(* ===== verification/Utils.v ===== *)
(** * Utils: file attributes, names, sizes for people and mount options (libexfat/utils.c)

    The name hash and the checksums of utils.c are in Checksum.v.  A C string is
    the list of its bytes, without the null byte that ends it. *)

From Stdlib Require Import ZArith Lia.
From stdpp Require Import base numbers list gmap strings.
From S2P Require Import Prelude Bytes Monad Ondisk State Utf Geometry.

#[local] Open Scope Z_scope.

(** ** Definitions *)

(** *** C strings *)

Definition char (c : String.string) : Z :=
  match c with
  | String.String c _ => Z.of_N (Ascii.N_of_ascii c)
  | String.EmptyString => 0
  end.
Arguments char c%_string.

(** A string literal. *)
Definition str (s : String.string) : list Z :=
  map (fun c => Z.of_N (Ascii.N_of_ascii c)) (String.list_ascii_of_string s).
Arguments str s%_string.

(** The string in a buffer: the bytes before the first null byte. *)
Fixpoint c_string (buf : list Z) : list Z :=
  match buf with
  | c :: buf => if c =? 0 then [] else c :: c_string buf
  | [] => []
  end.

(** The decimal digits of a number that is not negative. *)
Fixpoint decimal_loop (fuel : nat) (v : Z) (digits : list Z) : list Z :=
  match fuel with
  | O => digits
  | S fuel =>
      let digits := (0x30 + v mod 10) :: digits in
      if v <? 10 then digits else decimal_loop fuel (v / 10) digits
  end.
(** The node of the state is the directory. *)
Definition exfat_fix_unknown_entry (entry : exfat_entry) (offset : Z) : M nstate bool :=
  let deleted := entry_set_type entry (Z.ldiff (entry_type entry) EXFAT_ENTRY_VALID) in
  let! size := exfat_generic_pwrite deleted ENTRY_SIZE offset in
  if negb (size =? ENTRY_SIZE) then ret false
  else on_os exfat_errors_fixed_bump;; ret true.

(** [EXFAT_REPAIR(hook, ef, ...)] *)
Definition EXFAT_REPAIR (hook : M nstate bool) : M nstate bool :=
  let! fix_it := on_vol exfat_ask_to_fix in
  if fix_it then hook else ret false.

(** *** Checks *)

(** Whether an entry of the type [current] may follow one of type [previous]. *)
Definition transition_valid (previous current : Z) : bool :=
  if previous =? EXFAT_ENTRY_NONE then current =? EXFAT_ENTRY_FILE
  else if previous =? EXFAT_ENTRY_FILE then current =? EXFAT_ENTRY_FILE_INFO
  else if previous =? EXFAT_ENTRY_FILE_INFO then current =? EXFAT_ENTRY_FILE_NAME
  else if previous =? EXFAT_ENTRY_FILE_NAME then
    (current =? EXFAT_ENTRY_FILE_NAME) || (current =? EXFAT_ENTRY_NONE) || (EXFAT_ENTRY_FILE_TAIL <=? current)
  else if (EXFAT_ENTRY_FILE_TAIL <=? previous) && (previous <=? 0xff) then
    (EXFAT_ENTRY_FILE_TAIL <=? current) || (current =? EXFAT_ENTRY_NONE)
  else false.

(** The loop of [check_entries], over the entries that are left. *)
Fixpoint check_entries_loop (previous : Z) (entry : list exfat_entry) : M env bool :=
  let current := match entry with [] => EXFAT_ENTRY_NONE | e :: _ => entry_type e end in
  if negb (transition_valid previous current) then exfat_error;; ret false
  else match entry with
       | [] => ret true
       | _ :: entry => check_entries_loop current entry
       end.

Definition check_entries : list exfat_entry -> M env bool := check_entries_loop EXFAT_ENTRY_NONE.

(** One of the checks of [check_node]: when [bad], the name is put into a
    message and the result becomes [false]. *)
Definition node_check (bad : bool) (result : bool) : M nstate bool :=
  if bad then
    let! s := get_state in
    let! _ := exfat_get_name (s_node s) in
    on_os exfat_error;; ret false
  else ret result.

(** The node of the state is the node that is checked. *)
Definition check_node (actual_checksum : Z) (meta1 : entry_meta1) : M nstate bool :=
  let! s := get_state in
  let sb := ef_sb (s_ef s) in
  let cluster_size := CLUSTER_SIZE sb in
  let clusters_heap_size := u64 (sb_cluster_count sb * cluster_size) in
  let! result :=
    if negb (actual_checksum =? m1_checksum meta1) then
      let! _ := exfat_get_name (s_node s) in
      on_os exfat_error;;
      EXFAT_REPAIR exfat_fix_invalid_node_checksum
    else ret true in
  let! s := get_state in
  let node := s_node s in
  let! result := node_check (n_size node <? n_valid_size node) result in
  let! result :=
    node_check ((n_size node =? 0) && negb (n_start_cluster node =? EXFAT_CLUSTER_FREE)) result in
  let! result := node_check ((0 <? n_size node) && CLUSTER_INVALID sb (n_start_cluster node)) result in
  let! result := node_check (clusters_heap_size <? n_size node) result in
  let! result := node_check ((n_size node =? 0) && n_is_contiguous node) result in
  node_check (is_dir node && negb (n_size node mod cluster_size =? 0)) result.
★ ★ ★ ★ ★ ★ ★
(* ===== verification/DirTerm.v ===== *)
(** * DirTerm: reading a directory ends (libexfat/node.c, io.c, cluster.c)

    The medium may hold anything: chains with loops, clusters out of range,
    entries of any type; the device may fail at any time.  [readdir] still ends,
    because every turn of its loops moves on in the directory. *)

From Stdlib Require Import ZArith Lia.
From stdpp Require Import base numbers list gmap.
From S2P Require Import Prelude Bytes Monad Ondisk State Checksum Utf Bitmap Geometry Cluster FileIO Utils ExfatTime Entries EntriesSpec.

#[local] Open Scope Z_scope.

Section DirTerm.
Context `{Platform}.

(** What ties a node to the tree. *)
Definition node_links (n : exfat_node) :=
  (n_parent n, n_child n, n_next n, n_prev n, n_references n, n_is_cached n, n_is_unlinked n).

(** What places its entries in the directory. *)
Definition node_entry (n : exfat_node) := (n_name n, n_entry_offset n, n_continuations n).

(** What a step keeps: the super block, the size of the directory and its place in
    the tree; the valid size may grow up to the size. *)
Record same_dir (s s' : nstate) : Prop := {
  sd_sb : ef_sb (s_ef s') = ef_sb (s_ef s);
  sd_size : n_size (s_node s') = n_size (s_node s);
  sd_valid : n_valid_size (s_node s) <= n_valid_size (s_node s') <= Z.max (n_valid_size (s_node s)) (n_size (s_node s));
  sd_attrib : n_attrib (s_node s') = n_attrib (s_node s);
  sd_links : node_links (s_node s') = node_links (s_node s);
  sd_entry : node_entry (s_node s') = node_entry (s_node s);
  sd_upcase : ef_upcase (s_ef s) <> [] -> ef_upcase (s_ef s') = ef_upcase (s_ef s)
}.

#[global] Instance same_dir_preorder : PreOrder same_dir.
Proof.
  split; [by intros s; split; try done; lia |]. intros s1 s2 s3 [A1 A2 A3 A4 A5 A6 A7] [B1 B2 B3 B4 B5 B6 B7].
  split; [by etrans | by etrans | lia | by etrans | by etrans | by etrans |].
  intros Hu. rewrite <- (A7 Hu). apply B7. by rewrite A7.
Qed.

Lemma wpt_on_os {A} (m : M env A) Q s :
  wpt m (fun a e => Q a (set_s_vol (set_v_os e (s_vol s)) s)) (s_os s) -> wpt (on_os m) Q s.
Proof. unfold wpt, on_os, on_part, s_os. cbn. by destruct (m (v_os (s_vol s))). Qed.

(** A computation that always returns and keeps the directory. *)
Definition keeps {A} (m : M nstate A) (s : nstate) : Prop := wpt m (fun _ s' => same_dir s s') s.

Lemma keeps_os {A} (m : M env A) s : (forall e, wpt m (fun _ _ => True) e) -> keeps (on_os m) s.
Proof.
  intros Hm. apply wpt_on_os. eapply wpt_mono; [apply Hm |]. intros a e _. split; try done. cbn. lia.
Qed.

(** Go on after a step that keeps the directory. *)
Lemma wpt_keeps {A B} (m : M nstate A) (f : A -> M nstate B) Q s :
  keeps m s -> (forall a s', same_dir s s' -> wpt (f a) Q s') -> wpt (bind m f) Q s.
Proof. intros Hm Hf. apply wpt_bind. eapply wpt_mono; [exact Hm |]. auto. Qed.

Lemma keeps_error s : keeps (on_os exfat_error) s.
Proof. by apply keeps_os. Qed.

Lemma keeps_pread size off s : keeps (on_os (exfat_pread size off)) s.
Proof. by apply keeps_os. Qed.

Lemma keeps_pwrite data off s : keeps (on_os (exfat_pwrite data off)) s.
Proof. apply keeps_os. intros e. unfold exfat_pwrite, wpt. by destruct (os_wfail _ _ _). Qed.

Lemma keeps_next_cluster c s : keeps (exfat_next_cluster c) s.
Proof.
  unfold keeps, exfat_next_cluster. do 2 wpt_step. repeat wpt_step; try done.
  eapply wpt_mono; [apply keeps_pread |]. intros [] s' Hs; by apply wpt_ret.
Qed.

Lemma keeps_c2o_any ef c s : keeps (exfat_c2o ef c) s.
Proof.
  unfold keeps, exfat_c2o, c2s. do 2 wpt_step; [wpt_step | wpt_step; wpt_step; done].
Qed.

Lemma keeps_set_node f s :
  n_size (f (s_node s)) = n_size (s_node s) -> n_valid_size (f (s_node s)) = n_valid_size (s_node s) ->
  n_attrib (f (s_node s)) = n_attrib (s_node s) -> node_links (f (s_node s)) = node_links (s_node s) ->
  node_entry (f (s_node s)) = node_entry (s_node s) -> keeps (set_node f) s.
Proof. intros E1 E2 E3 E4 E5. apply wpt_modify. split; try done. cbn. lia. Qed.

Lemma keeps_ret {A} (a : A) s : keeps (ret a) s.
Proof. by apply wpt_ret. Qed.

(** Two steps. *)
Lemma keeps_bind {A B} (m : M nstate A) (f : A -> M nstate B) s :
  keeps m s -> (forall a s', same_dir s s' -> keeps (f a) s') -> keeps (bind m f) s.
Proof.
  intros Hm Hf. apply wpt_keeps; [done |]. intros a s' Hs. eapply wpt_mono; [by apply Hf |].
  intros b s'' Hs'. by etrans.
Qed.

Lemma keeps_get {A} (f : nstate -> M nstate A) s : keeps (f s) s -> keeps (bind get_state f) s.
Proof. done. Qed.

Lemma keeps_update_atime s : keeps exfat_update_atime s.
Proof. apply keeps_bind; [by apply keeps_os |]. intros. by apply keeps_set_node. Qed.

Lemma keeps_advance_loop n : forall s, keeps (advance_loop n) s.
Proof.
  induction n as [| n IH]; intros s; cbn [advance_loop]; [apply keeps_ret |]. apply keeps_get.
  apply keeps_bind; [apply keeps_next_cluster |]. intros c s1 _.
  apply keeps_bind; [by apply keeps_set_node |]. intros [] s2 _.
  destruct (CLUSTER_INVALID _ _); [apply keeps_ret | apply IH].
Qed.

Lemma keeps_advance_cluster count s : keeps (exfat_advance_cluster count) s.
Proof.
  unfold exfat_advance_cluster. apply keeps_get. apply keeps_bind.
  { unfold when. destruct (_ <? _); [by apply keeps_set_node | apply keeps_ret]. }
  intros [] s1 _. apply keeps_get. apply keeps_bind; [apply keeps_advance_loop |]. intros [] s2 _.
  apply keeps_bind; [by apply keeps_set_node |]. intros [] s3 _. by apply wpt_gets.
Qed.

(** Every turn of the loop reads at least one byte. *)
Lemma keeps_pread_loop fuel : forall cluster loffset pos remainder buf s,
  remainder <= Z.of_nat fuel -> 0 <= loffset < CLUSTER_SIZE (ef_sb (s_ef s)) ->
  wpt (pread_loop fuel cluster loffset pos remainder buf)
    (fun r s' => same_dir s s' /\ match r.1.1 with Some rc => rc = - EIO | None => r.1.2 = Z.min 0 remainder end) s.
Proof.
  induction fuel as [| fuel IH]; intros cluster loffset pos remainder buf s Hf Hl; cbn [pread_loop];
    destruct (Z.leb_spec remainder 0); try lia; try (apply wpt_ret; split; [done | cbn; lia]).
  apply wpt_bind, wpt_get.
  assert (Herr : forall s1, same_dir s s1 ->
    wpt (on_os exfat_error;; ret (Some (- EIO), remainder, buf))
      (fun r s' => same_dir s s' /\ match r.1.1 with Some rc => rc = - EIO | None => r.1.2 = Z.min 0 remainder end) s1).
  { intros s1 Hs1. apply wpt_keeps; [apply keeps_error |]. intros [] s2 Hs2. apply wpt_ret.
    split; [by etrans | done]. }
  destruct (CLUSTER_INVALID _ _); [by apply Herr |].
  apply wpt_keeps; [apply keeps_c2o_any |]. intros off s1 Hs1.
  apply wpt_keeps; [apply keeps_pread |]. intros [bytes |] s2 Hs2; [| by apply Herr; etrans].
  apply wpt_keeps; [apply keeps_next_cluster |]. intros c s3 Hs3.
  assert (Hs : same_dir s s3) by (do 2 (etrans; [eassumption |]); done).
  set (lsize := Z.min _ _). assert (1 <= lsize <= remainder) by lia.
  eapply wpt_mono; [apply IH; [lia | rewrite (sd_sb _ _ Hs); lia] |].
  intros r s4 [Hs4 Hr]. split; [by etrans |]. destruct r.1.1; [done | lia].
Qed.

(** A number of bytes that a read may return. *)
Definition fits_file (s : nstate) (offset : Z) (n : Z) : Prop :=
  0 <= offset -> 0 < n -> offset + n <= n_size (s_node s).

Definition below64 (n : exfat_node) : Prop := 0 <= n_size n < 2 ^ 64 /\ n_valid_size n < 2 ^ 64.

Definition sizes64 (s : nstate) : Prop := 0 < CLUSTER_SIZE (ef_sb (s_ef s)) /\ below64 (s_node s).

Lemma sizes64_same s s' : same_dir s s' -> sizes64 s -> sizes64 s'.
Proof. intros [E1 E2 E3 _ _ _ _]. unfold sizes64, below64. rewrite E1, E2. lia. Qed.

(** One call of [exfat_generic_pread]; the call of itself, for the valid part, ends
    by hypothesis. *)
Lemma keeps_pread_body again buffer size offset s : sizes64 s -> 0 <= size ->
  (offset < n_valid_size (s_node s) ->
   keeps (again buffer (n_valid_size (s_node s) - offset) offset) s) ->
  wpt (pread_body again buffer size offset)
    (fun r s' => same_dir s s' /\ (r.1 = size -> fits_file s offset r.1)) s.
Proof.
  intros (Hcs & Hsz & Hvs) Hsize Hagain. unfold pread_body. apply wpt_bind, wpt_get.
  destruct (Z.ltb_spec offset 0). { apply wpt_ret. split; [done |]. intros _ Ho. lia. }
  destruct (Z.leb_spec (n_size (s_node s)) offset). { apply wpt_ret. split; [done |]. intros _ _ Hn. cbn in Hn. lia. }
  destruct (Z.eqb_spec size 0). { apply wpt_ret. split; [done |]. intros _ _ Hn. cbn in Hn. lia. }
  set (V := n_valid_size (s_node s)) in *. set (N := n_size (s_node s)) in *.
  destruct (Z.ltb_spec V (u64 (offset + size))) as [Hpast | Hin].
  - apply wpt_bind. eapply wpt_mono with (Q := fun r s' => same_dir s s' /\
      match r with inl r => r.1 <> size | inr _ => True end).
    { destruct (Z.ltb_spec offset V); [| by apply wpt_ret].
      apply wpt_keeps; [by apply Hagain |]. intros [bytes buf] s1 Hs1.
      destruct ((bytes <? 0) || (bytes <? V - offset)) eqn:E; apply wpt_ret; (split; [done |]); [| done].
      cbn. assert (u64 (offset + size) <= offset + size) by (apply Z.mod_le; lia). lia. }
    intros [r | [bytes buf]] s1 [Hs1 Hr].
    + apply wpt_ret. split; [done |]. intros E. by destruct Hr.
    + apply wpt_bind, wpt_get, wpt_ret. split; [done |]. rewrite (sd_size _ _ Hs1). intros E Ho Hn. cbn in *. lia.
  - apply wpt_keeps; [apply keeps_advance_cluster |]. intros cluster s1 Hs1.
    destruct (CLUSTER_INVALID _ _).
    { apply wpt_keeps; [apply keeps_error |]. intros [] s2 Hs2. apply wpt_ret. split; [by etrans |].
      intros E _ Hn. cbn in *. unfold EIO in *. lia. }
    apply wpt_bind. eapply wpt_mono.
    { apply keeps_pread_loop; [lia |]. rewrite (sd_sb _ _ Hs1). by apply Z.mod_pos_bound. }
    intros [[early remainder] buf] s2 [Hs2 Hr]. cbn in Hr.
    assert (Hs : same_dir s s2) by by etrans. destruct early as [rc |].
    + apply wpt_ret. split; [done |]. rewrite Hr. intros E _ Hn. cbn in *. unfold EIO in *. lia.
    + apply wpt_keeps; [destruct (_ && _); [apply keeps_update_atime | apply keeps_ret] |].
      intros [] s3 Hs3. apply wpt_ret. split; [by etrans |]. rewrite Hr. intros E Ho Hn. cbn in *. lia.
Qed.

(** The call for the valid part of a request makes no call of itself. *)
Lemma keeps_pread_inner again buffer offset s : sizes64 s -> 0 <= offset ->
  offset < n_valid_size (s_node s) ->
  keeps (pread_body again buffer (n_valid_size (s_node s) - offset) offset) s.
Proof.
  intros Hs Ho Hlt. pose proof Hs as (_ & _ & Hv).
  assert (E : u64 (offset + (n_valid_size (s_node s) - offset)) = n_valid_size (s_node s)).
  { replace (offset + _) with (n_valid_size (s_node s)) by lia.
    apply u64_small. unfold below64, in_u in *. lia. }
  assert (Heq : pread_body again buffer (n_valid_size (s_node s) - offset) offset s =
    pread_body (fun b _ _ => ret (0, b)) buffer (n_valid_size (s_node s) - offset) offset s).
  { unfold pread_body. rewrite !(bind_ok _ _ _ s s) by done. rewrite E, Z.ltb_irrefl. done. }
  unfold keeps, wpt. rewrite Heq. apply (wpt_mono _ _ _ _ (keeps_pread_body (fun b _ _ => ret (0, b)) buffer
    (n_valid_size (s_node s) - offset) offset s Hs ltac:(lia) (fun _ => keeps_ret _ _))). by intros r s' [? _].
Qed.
★ ★ ★ ★ ★ ★ ★
» What the exercise asks: Only a number is wanted here: how many lines of the material contain the string "char".

» Result: 2